6En situant la figure de l’ennemi de l’intérieur « mexicain » à la jonction de ces géographies politiques et imaginaires, on infléchit diverses acceptions historiographiques de la « race », de la nationalité, de la migration. De manière peut-être moins attendue, on contribue également à l’histoire culturelle de la Première Guerre mondiale. D’abord, en transposant l’étude de l’ennemi de l’intérieur, un champ déjà riche en ce qui concerne l’histoire de l’Europe en guerre, dans le contexte américain, en la compliquant de questions liées à la « race » et aux zones frontalières [9]. Ensuite, en soulignant les limitations conceptuelles inhérentes à notre terminologie habituelle du temps de la guerre : la définition et l’histoire du front intérieur américain introduisent dans l’analyse historique nombre de postulats temporels et spatiaux. Enfin, parce que cette étude élargit le cadre chronologique et spatial de la Grande Guerre, un projet que l’historien John Home a qualifié d’écriture d’une Greater War [10]. En stratifiant les diverses géographies de la guerre dans le sud du Texas pour souligner les interactions entre la Première Guerre mondiale et la Border War qui la précède, entre la Révolution mexicaine et le front domestique américain, les ambitions internationales de l’Allemagne et les acceptions régionales de la différence raciale, cet article vise à élargir l’étude des États-Unis et de ses ennemis de l’intérieur pendant la guerre, en dépassant leurs paramètres traditionnels, en amont de la déclaration de guerre officielle et sur une échelle à la fois plus localisée et plus globalisée.
Le plan de San Diego
7Le 24 janvier 1915, les autorités américaines arrêtèrent un Mexicain à McAllen, Texas, et découvrirent dans ses poches une déclaration intitulée le « plan de San Diego ». Le document annonçait une insurrection prochaine aux États-Unis, pour « proclamer l’indépendance et la scission du […] Texas, du Nouveau Mexique, de l’Arizona, du Colorado, et du nord de la Californie, dont la République du Mexique avait été perfidement lésée par l’impérialisme nord-américain ». L’ambition irrédentiste, qui cherchait à délivrer les peuples d’origine mexicaine de la « tyrannie yankee », s’étendait aussi aux Amérindiens, qui reprendraient possession des terres spoliées, et aux résidents noirs libérés, qui contrôleraient une république indépendante détachée du territoire américain. Plus alarmant, le plan indiquait qu’à l’exception des femmes, des enfants et des personnes âgées, « tout Nord-Américain de plus de seize ans serait condamné à mort [11] ». Dans un premier temps, les contemporains ne virent dans cette rhétorique du conflit racial et de la révolte sociale qu’une bravade révolutionnaire creuse, jusqu’à ce que, quelques mois après sa divulgation, le plan ne commence à cristalliser une violence aiguë.

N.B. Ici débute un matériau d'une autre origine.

Lemma recordStep_inv (st : RecState) (rd : I2SRead) :
  0 <= bytes_read rd -> recInv st -> recInv (recordStep st rd).
Proof.
  intros Hb [Hlen Hrec]. unfold recordStep.
  destruct (negb (i2s_result rd =? ESP_OK)); [split; assumption|].
  assert (Hq : 0 <= bytes_read rd / 4) by (apply Z.div_pos; lia).
  set (c := Z.min (bytes_read rd / 4) (total_samples - samples_recorded st)).
  assert (Hc : 0 <= c <= total_samples - samples_recorded st) by (unfold c; lia).
  unfold recInv, buffer_index in *. cbn [samples_recorded audio].
  rewrite length_app, (concat_map_length3 (fun i => packSample (nth i (i2sBuffer rd) 0)) _ (fun _ => eq_refl)).
  rewrite length_seq. lia.
Qed.

Lemma fold_recordStep_inv (reads : list I2SRead) (st : RecState) :
  Forall (fun rd => 0 <= bytes_read rd) reads -> recInv st ->
  recInv (fold_left recordStep reads st).
Proof.
  intros Hr. revert st. induction Hr as [|rd reads Hrd Hr IH]; intros st Hst; [exact Hst|].
  apply IH, recordStep_inv; assumption.
Qed.

Lemma recordLoop_inv (reads : list I2SRead) (st st' : RecState) :
  Forall (fun rd => 0 <= bytes_read rd) reads -> recInv st -> recordLoop reads st = Some st' ->
  recInv st' /\ samples_recorded st' = total_samples.
Proof.
  intros Hr. revert st. induction Hr as [|rd reads Hrd Hr IH]; intros st Hst; cbn [recordLoop];
    destruct (Z.leb_spec total_samples (samples_recorded st)) as [Hdone|Hmore].
  1, 3: intros H; injection H as <-; split; [exact Hst | unfold recInv in Hst; lia].
  - discriminate.
  - apply IH, recordStep_inv; assumption.
Qed.

(** C39. [full_audio_buffer] is never overrun: whatever the I2S reads
    return (short reads, failures), the bytes stored after any number of
    iterations never exceed [data_size], and when the loop ends exactly
    [data_size] bytes hold exactly [total_samples] samples. *)
Theorem record_buffer_bounds (reads : list I2SRead) :
  Forall (fun rd => 0 <= bytes_read rd) reads ->
  (forall n, buffer_index (fold_left recordStep (firstn n reads) rec0) <= recDataSize) /\
  (forall st', recordLoop reads rec0 = Some st' ->
     buffer_index st' = recDataSize /\ samples_recorded st' = total_samples).
Proof.
  intros Hr. rewrite recDataSize_value. split.
  - intros n. pose proof Hr as Hr'. rewrite <- (firstn_skipn n reads) in Hr'.
    apply Forall_app in Hr' as [Hpre _].
    destruct (fold_recordStep_inv (firstn n reads) rec0 Hpre recInv_rec0) as [Hl Hs].
    rewrite total_samples_value in Hs. lia.
  - intros st' Hl. destruct (recordLoop_inv reads rec0 st' Hr recInv_rec0 Hl) as [[Hb _] Hs].
    rewrite total_samples_value in *. lia.
Qed.

Lemma record_buffer_bounds_witness :
  let reads := [mkI2SRead 0 4096 []; mkI2SRead 1 0 []; mkI2SRead 0 6 []] in
  Forall (fun rd => 0 <= bytes_read rd) reads /\
  (forall n, buffer_index (fold_left recordStep (firstn n reads) rec0) <= recDataSize).
Proof.
  intros reads. assert (H : Forall (fun rd => 0 <= bytes_read rd) reads) by (repeat constructor; cbn; lia).
  split; [exact H | exact (proj1 (record_buffer_bounds reads H))].
Defined.

(** Reads that each deliver at least [k] samples finish the recording
    once they can cover the samples still missing. *)
Lemma recordLoop_some (k : Z) (reads : list I2SRead) (st : RecState) :
  1 <= k -> Forall (fun rd => i2s_result rd = ESP_OK /\ 4 * k <= bytes_read rd) reads ->
  recInv st -> total_samples - samples_recorded st <= k * Z.of_nat (List.length reads) ->
  exists st', recordLoop reads st = Some st'.
Proof.
  intros Hk Hr. revert st. induction Hr as [|rd reads [Hok Hb] Hr IH]; intros st Hst Hgap;
    cbn [recordLoop]; destruct (Z.leb_spec total_samples (samples_recorded st)); eauto.
  - cbn [List.length] in Hgap. lia.
  - apply IH; [apply recordStep_inv; [lia | exact Hst]|].
    unfold recordStep. rewrite Hok, Z.eqb_refl. cbn [negb samples_recorded].
    assert (k <= bytes_read rd / 4) by (apply Z.div_le_lower_bound; lia).
    cbn [List.length] in Hgap. lia.
Qed.

(** With every read failing, the loop never ends: [continue] retries
    forever. *)
Lemma recordLoop_stuck (reads : list I2SRead) (st : RecState) :
  Forall (fun rd => i2s_result rd <> ESP_OK) reads -> samples_recorded st < total_samples ->
  recordLoop reads st = None.
Proof.
  intros Hr Hst. induction Hr as [|rd reads Hrd Hr IH]; cbn [recordLoop];
    destruct (Z.leb_spec total_samples (samples_recorded st)); try lia; [reflexivity|].
  unfold recordStep. apply Z.eqb_neq in Hrd. rewrite Hrd. exact IH.
Qed.

(** Keys other than 'g' only print. *)
Lemma commandHandler_other_key (z millis : Z) (env : RecEnv) (reads : list I2SRead) (fs : FS) :
  z <> 103 ->
  recordFileOp (Some z) millis env reads = Some NoFileOp /\
  commandHandler (Some z) millis env reads fs = Some fs.
Proof.
  intros Hz. destruct z as [|p|p]; try (split; reflexivity).
  repeat (destruct p as [p|p|]; try (split; reflexivity)). exfalso. apply Hz. reflexivity.
Qed.

(** [commandHandler] changes the files exactly by [recordFileOp], and
    hangs exactly when the recording does. *)
Lemma commandHandler_absFS (ch : option Z) (millis : Z) (env : RecEnv) (reads : list I2SRead) (fs : FS) :
  fsInv fs ->
  match recordFileOp ch millis env reads with
  | None => commandHandler ch millis env reads fs = None
  | Some op => exists fs', commandHandler ch millis env reads fs = Some fs' /\
                 fsInv fs' /\ absFS fs' = applyFileOp op (absFS fs)
  end.
Proof.
  intros Hinv. destruct ch as [z|]; [|exists fs; auto].
  destruct (Z.eq_dec z 103) as [->|Hz].
  - cbn [recordFileOp commandHandler]. unfold record_audio_to_wav.
    destruct (mallocAudioOk env), (mallocReadOk env); cbn [negb andb]; try (exists fs; auto).
    destruct (recordLoop (skipn 3 reads) rec0); [|reflexivity].
    destruct (fileOpenOk env); eexists; (split; [reflexivity|]);
      [split; [apply fs_write_inv, Hinv | apply absFS_write] | auto].
  - destruct (commandHandler_other_key z millis env reads fs Hz) as [-> ->]. exists fs. auto.
Qed.

(** ** A recording downloaded over FTP *)

Lemma fullPath_recording (st : FtpState) (millis : Z) :
  currentDir st = "/"%string -> fullPath st ("recording_" ++ decimal millis ++ ".wav") = recordingName millis.
Proof. intros H. unfold fullPath. rewrite H. reflexivity. Qed.

Lemma recording_name_nonempty (millis : Z) : 0 < len ("recording_" ++ decimal millis ++ ".wav").
Proof. unfold len. rewrite length_append. cbn [String.length]. lia. Qed.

8Lors des soulèvements de la Révolution mexicaine, qui faisaient rage depuis 1910, les réseaux anarchistes mexicains, ainsi que de nombreux journaux en langue espagnole du sud du Texas, permirent la diffusion des desseins révolutionnaires du plan [12]. À partir de l’été 1915 débutèrent des raids périodiques au niveau de la frontière Sud, causant, selon les estimations, la mort de 62 civils et 64 soldats américains [13]. Ces attaques étaient conduites et organisées par Luis de la Rosa et Aniceto Pinzaña, dont le groupe de sediciosos, tels qu’ils se désignaient, comprenait des Tejanos et des ressortissants mexicains des deux côtés de la frontière qui entendaient riposter à des pratiques discriminatoires tenaces [14]. Lorsque les résidents blancs imaginèrent que leurs compatriotes d’origine mexicaine pourraient potentiellement encourager, voire prendre part aux agressions transfrontalières, la panique s’empara de la région. Les craintes se concentrèrent surtout sur l’extrême sud de l’État, dans la basse vallée du Rio Grande, très majoritairement peuplé d’originaires du Mexique [15]. En août 1915, un journal rapporte par exemple que « tous les Américains ou presque dormiront l’arme au poing ce soir, de peur que l’écrasante population mexicaine n’allume le feu d’une lutte raciale [16] ».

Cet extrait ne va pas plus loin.